Use of reconstituted influenza virus virosomes as an immunopotentiating delivery system for a peptide‐based vaccine

Immunopotentiating reconstituted influenza virosomes (IRIV) were used as a delivery system for the synthetic peptide‐based malaria vaccine SPf66. The reduced SPf66 peptide molecules containing terminal cysteine residues were covalently attached to phosphatidylethanolamine with the heterobifunctional crosslinker γ‐maleimidobutyric acid N‐hydroxysuccinimide ester.

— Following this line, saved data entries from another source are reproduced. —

(** [slice.get(start..end)] *)
Definition slice (m : list Z) (start stop : Z) : option (list Z) :=
  if (start <=? stop) && (stop <=? vec_len m) then Some (take (Z.to_nat (stop - start)) (drop (Z.to_nat start) m)) else None.
(** [Memory::write] *)
Definition mem_write (m : list Z) (ptr : Z) (bytes : list Z) : option (list Z) :=
  if ptr + vec_len bytes <=? vec_len m
  then Some (take (Z.to_nat ptr) m ++ bytes ++ drop (Z.to_nat ptr + length bytes) m) else None.
Definition write (ptr : Z) (bytes : list Z) : host bool :=
  let! m := get_memory in
  match mem_write m ptr bytes with
  | Some m => let! _ := modify (with_memory m) in ret true
  | None => ret false
  end.

(** [checked_guest_memory_range], [checked_guest_range] *)
Definition checked_guest_memory_range (memory_len pointer len : Z) : option (Z * Z) :=
  stop ← checked_add u32_max pointer len;
  if stop <=? memory_len then Some (pointer, stop) else None.

Definition checked_guest_range (pointer len : Z) : option (Z * Z) :=
  stop ← checked_add u32_max pointer len; Some (pointer, stop).

Definition read_str (ptr len : Z) : host string :=
  let! m := get_memory in
  let! r := or_trap (checked_guest_range ptr len) in
  let! bytes := or_trap (slice m r.1 r.2) in
  or_trap (from_utf8 bytes).

(** ** [lunatic-error-api] *)

Definition is_limit_error (e : GuestError) : bool := match e with ErrorResourceLimitReached => true | _ => false end.

Definition limit_error_id (t : HashMapId GuestError) : option Z :=
  match list_find (fun e => is_limit_error e.2 = true) (map_to_list (store t)) with
  | Some (_, (id, _)) => Some id
  | None => None
  end.

Definition add_error_resource (e : GuestError) : host Z :=
  let! s := get_state in
  let resources := error_resources s in
  let n := Z.of_nat (HashMapId.len resources) in
  match limit_error_id resources with
  | Some id => if MAX_ERROR_RESOURCES <=? n then ret id else table_add e resources with_errors
  | None =>
      if MAX_ERROR_RESOURCES - 1 <=? n then table_add ErrorResourceLimitReached resources with_errors
      else table_add e resources with_errors
  end.

Definition release_error_resource (id : Z) : host bool :=
  let! s := get_state in
  match HashMapId.get id (error_resources s) with
  | Some e =>
      if is_limit_error e then ret true
      else let! _ := modify (with_errors (HashMapId.remove id (error_resources s)).2) in ret true
  | None => ret false
  end.

(** [lunatic::error::drop] *)
Definition error_drop (id : Z) : host unit :=
  let! released := release_error_resource id in if released then ret tt else trap.

(** ** Modules *)

Definition drop_module (id : Z) : host unit :=
  let! s := get_state in
  let '(m, t) := HashMapId.remove id (module_resources s) in
  let! _ := or_trap m in modify (with_modules t).

(** An error is kept and its number written; an error that cannot be written is dropped. *)
Definition return_error (ptr : Z) (e : GuestError) : host Z :=
  let! s := get_state in
  let previous := HashMapId.len (error_resources s) in
  let! id := add_error_resource e in
  let! ok := write ptr (to_le_bytes id) in
  if ok then ret 1
  else
    let! s := get_state in
    let! _ := (if (previous <? HashMapId.len (error_resources s))%nat
               then modify (with_errors (HashMapId.remove id (error_resources s)).2) else ret tt) in
    trap.

Definition compile_module (ptr len id_ptr : Z) : host Z :=
  let! s := get_state in
  if negb (can_compile_modules (config s)) then ret (-1)
  else
    let! m := get_memory in
    let! output := or_trap (checked_guest_memory_range (vec_len m) id_ptr 8) in
    let! input := or_trap (checked_guest_memory_range (vec_len m) ptr len) in
    if max_module_bytes (config s) <? len then return_error output.1 (Message "module input size exceeds max_module_bytes")
    else if max_modules (config s) <=? Z.of_nat (HashMapId.len (module_resources s))
    then return_error output.1 (Message "module handle limit reached")
    else
      let! source := or_trap (slice m input.1 input.2) in
      match compile source with
      | None => return_error output.1 (Message "compile error")
      | Some x =>
          let! id := table_add x (module_resources s) with_modules in
          let! ok := write output.1 (to_le_bytes id) in
          if ok then ret 0
          else
            let! s := get_state in
            let! _ := modify (with_modules (HashMapId.remove id (module_resources s)).2) in trap
      end.

(** [lunatic::message::take_module]; [taken]: the module that the data message in the scratch
    area gives for the index, when there is a message and the resource is a module. *)
Definition take_module (taken : option Module) : host Z :=
  let! s := get_state in
  if max_modules (config s) <=? Z.of_nat (HashMapId.len (module_resources s)) then trap
  else let! m := or_trap taken in table_add m (module_resources s) with_modules.

(** ** Configurations *)

Definition create_config : host Z :=
  let! s := get_state in
  if negb (can_create_configs (config s)) then ret (-1)
  else if max_configs (config s) <=? Z.of_nat (HashMapId.len (config_resources s)) then ret (-1)
  else
    let! id := table_add (new_child_config (config s)) (config_resources s) with_configs in ret (to_i64 id).

Definition drop_config (id : Z) : host unit :=
  let! s := get_state in
  let '(c, t) := HashMapId.remove id (config_resources s) in
  let! _ := or_trap c in modify (with_configs t).

(** A changed copy replaces the configuration when the process may delegate it. *)
Definition mutate_child_config (config_id : Z) (mutate : DefaultProcessConfig → DefaultProcessConfig) : host (result unit GuestError) :=
  let! s := get_state in
  match HashMapId.get config_id (config_resources s) with
  | None => ret (Err (Message "Config ID doesn't exist"))
  | Some c =>
      match validate_child_config (config s) (mutate c) with
      | Err e => ret (Err (Denied e))
      | Ok _ =>
          let! _ := modify (with_configs (HashMapId.get_mut (fun _ => mutate c) config_id (config_resources s))) in ret (Ok tt)
      end
  end.

(** *** [config_set_checked] *)

Definition config_set_checked (config_id setting value : Z) : host Z :=
  let mutate f := mutate_child_config config_id f in
  let mutate_u32 (f : Z → DefaultProcessConfig → DefaultProcessConfig) :=
    if value <=? u32_max then mutate (f value) else ret (Err (Message "exceeds u32")) in
  let! r := (
    match setting with
    | 0 => mutate (set_max_memory value)
    | 1 => mutate (set_max_fuel (if value =? 0 then None else Some value))
    | 2 => mutate_u32 set_max_table_elements
    | 3 => mutate_u32 set_max_file_descriptors
    | 4 => mutate_u32 set_max_network_connections
    | 5 => mutate (set_can_compile_modules (negb (value =? 0)))
    | 6 => mutate (set_can_create_configs (negb (value =? 0)))
    | 7 => mutate (set_can_spawn_processes (negb (value =? 0)))
    | 8 => mutate_u32 set_max_mailbox_messages
    | 9 => mutate_u32 set_max_signal_queue
    | 10 => mutate (set_max_message_size value)
    | 11 => mutate_u32 set_max_message_resources
    | 12 => mutate_u32 set_max_modules
    | 13 => mutate_u32 set_max_configs
    | 14 => mutate (set_max_module_bytes value)
    | 15 => mutate_u32 set_max_config_entries
    | 16 => mutate (set_max_config_bytes value)
    | 17 => mutate_u32 set_max_sqlite_connections
    | 18 => mutate_u32 set_max_sqlite_statements
    | 19 => mutate (set_can_use_tls_credential_handles (negb (value =? 0)))
    | _ => ret (Err (Message "unknown config setting ID"))
    end) in
  match r with
  | Ok _ => ret (-1)
  | Err e => let! id := add_error_resource e in ret (to_i64 id)
  end.

(** *** The older setters, which say nothing of a refusal *)

Definition set_quietly (config_id : Z) (f : DefaultProcessConfig → DefaultProcessConfig) : host unit :=
  let! _ := mutate_child_config config_id f in ret tt.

The SPf66‐phosphatidylethanolamine was incorporated into IRIV and BALB/c mice were immunized twice by intramuscular injection with peptide‐loaded virosomes. Titres of elicited anti‐SPf66 IgG were determined by ELISA. These titres were significantly higher and the required doses of antigen were lower, when mice had been preimmunized with a commercial whole virus influenza vaccine. After preimmunization with the influenza vaccine, SPf66‐IRIV elicited far more consistently anti‐SPf66 antibody responses than SPf(66) n adsorbed to alum. MoAb produced by four B cell hybridoma clones derived from a SPf66‐IRIV‐immunized mouse cross‐reacted with Plasmodium falciparum blood stage parasites in immunofluorescence assays. All four MoAbs were specific for the merozoite surface protein‐1 (MSP‐1)‐derived 83.1 portion of SPf66. Sequencing of their functionally rearranged κ light chain variable region genes demonstrated that the four hybridomas were generated from clonally related splenic B cells. Biomolecular interaction analyses (BIA) together with these sequencing data provided evidence for the selection of somatically mutated affinity‐matured B cells upon repeated immunization with SPf66‐IRIV. The results indicate that IRIV are a suitable delivery system for synthetic peptide vaccines and thus have a great potential for the design of molecularly defined combined vaccines targeted against multiple antigens and development stages of one parasite, as well as against multiple pathogens.